- **Exercise description**
Take the entries that follow and write each one out exactly.

- **Records provided**
(** A round that finds nothing to take back. *)
Lemma sweep_skip id order now rnd acc s s1 r s' :
  jobs (mem s1) = jobs (mem s) -> backoffBase s1 = backoffBase s -> backoffCap s1 = backoffCap s ->
  (forall j, jobs (mem s) !! id = Some j -> ~ expired now j) ->
  sweep_post order now rnd acc s1 r s' -> sweep_post (id :: order) now rnd acc s r s'.
Proof.
  intros E1 E2 E3 Hno H acc' Hr. destruct (H acc' Hr) as [Hj Hacc]. rewrite E1, E2, E3 in *.
  assert (Hid : swept (backoffBase s) (backoffCap s) now rnd id <$> jobs (mem s) !! id =
                jobs (mem s) !! id).
  { destruct (jobs (mem s) !! id) as [j|] eqn:E; [|done]. cbn. unfold swept.
    by rewrite decide_False by (by apply Hno). }
  split.
  - intros id'. rewrite Hj. destruct (decide (id' = id)) as [->|Hne].
    + rewrite (decide_True (P := id ∈ id :: order)) by left. rewrite Hid. by case_decide.
    + destruct (decide (id' ∈ order)) as [Hin|Hin].
      * by rewrite decide_True by (by right).
      * rewrite decide_False; [done|]. by intros [?|?]%elem_of_cons.
  - rewrite Hacc. f_equal. cbn. unfold reported at 2.
    destruct (jobs (mem s) !! id) as [j|] eqn:E; [|done]. cbn.
    by rewrite decide_False by (by apply Hno).
Qed.

Lemma reclaim_loop_sweeps order now rnd acc s :
  store_wf s -> NoDup order ->
  wp (reclaim_loop order now rnd acc) (sweep_post order now rnd acc s) s.
Proof.
  revert acc s. induction order as [|id order IH]; intros acc s Hwf Hnd; cbn [reclaim_loop].
  { wp_step. intros acc' [= <-]. split; [done|by rewrite app_nil_r]. }
  apply NoDup_cons in Hnd as [Hnin Hnd]. pose proof (inv_mem _ _ _ _ Hwf) as Hm.
  wp_step. unfold get_job at 1. wp_step.
  destruct (jobs (mem s) !! id) as [j|] eqn:Ej.
  2:{ do 2 wp_step. rewrite (remove_not_leased id (mem s) Hm), with_mem_id by (by rewrite Ej).
      eapply wp_mono; [by apply IH|]. intros r s'. apply sweep_skip; try done. by rewrite Ej. }
  destruct (bool_decide_reflect (JState j = StateLeased)) as [El|El]; cbn [negb].
  2:{ do 2 wp_step. rewrite (remove_not_leased id (mem s) Hm), with_mem_id
        by (rewrite Ej; by intros j' [= <-]).
      eapply wp_mono; [by apply IH|]. intros r s'. apply sweep_skip; try done.
      rewrite Ej. by intros j' [= <-] [? _]. }
  destruct (Z.ltb_spec now (LeaseExpiresAt j)) as [Hlt|Hle].
  { eapply wp_mono; [by apply IH|]. intros r s'. apply sweep_skip; try done.
    rewrite Ej. intros j' [= <-] [_ ?]. lia. }
  pose proof (wf_keys _ Hm _ _ Ej) as HID.
  do 2 wp_step. eapply wp_mono.
  { apply wp_and; [apply (failLocked_wf j "lease expired" true now (rnd id) s Hwf)|
      apply failLocked_jobs]; by rewrite ?HID. }
  intros [err|dead] s1 [Hwf1 H]; cbn beta iota zeta; [by wp_step; intros ? [=]|].
  destruct H as (-> & Hm1 & Hb1 & Hc1). rewrite HID in Hm1.
  eapply wp_mono; [by apply IH|]. intros r s' Hpost acc' Hr.
  destruct (Hpost acc' Hr) as [Hj Hacc]. rewrite Hb1, Hc1 in Hj.
  assert (Hex : expired now j) by done. split.
  - intros id'. rewrite Hj, Hm1. destruct (decide (id' = id)) as [->|Hne].
    + rewrite decide_False by done. rewrite decide_True by left.
      rewrite lookup_insert_eq, Ej. cbn. unfold swept. by rewrite decide_True.
    + rewrite lookup_insert_ne by done. destruct (decide (id' ∈ order)) as [Hin|Hin].
      * by rewrite decide_True by (by right).
      * rewrite decide_False; [done|]. by intros [?|?]%elem_of_cons.
  - rewrite Hacc, <- app_assoc. f_equal. cbn [omap list_omap]. unfold reported at 2.
    rewrite Ej. cbn. rewrite decide_True by done. cbn. f_equal.
    apply omap_ext_in. intros x Hx. unfold reported. rewrite Hm1.
    by rewrite lookup_insert_ne by (by intros ->).
Qed.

- **Response**
(** A round that finds nothing to take back. *)
Lemma sweep_skip id order now rnd acc s s1 r s' :
  jobs (mem s1) = jobs (mem s) -> backoffBase s1 = backoffBase s -> backoffCap s1 = backoffCap s ->
  (forall j, jobs (mem s) !! id = Some j -> ~ expired now j) ->
  sweep_post order now rnd acc s1 r s' -> sweep_post (id :: order) now rnd acc s r s'.
Proof.
  intros E1 E2 E3 Hno H acc' Hr. destruct (H acc' Hr) as [Hj Hacc]. rewrite E1, E2, E3 in *.
  assert (Hid : swept (backoffBase s) (backoffCap s) now rnd id <$> jobs (mem s) !! id =
                jobs (mem s) !! id).
  { destruct (jobs (mem s) !! id) as [j|] eqn:E; [|done]. cbn. unfold swept.
    by rewrite decide_False by (by apply Hno). }
  split.
  - intros id'. rewrite Hj. destruct (decide (id' = id)) as [->|Hne].
    + rewrite (decide_True (P := id ∈ id :: order)) by left. rewrite Hid. by case_decide.
    + destruct (decide (id' ∈ order)) as [Hin|Hin].
      * by rewrite decide_True by (by right).
      * rewrite decide_False; [done|]. by intros [?|?]%elem_of_cons.
  - rewrite Hacc. f_equal. cbn. unfold reported at 2.
    destruct (jobs (mem s) !! id) as [j|] eqn:E; [|done]. cbn.
    by rewrite decide_False by (by apply Hno).
Qed.

Lemma reclaim_loop_sweeps order now rnd acc s :
  store_wf s -> NoDup order ->
  wp (reclaim_loop order now rnd acc) (sweep_post order now rnd acc s) s.
Proof.
  revert acc s. induction order as [|id order IH]; intros acc s Hwf Hnd; cbn [reclaim_loop].
  { wp_step. intros acc' [= <-]. split; [done|by rewrite app_nil_r]. }
  apply NoDup_cons in Hnd as [Hnin Hnd]. pose proof (inv_mem _ _ _ _ Hwf) as Hm.
  wp_step. unfold get_job at 1. wp_step.
  destruct (jobs (mem s) !! id) as [j|] eqn:Ej.
  2:{ do 2 wp_step. rewrite (remove_not_leased id (mem s) Hm), with_mem_id by (by rewrite Ej).
      eapply wp_mono; [by apply IH|]. intros r s'. apply sweep_skip; try done. by rewrite Ej. }
  destruct (bool_decide_reflect (JState j = StateLeased)) as [El|El]; cbn [negb].
  2:{ do 2 wp_step. rewrite (remove_not_leased id (mem s) Hm), with_mem_id
        by (rewrite Ej; by intros j' [= <-]).
      eapply wp_mono; [by apply IH|]. intros r s'. apply sweep_skip; try done.
      rewrite Ej. by intros j' [= <-] [? _]. }
  destruct (Z.ltb_spec now (LeaseExpiresAt j)) as [Hlt|Hle].
  { eapply wp_mono; [by apply IH|]. intros r s'. apply sweep_skip; try done.
    rewrite Ej. intros j' [= <-] [_ ?]. lia. }
  pose proof (wf_keys _ Hm _ _ Ej) as HID.
  do 2 wp_step. eapply wp_mono.
  { apply wp_and; [apply (failLocked_wf j "lease expired" true now (rnd id) s Hwf)|
      apply failLocked_jobs]; by rewrite ?HID. }
  intros [err|dead] s1 [Hwf1 H]; cbn beta iota zeta; [by wp_step; intros ? [=]|].
  destruct H as (-> & Hm1 & Hb1 & Hc1). rewrite HID in Hm1.
  eapply wp_mono; [by apply IH|]. intros r s' Hpost acc' Hr.
  destruct (Hpost acc' Hr) as [Hj Hacc]. rewrite Hb1, Hc1 in Hj.
  assert (Hex : expired now j) by done. split.
  - intros id'. rewrite Hj, Hm1. destruct (decide (id' = id)) as [->|Hne].
    + rewrite decide_False by done. rewrite decide_True by left.
      rewrite lookup_insert_eq, Ej. cbn. unfold swept. by rewrite decide_True.
    + rewrite lookup_insert_ne by done. destruct (decide (id' ∈ order)) as [Hin|Hin].
      * by rewrite decide_True by (by right).
      * rewrite decide_False; [done|]. by intros [?|?]%elem_of_cons.
  - rewrite Hacc, <- app_assoc. f_equal. cbn [omap list_omap]. unfold reported at 2.
    rewrite Ej. cbn. rewrite decide_True by done. cbn. f_equal.
    apply omap_ext_in. intros x Hx. unfold reported. rewrite Hm1.
    by rewrite lookup_insert_ne by (by intros ->).
Qed.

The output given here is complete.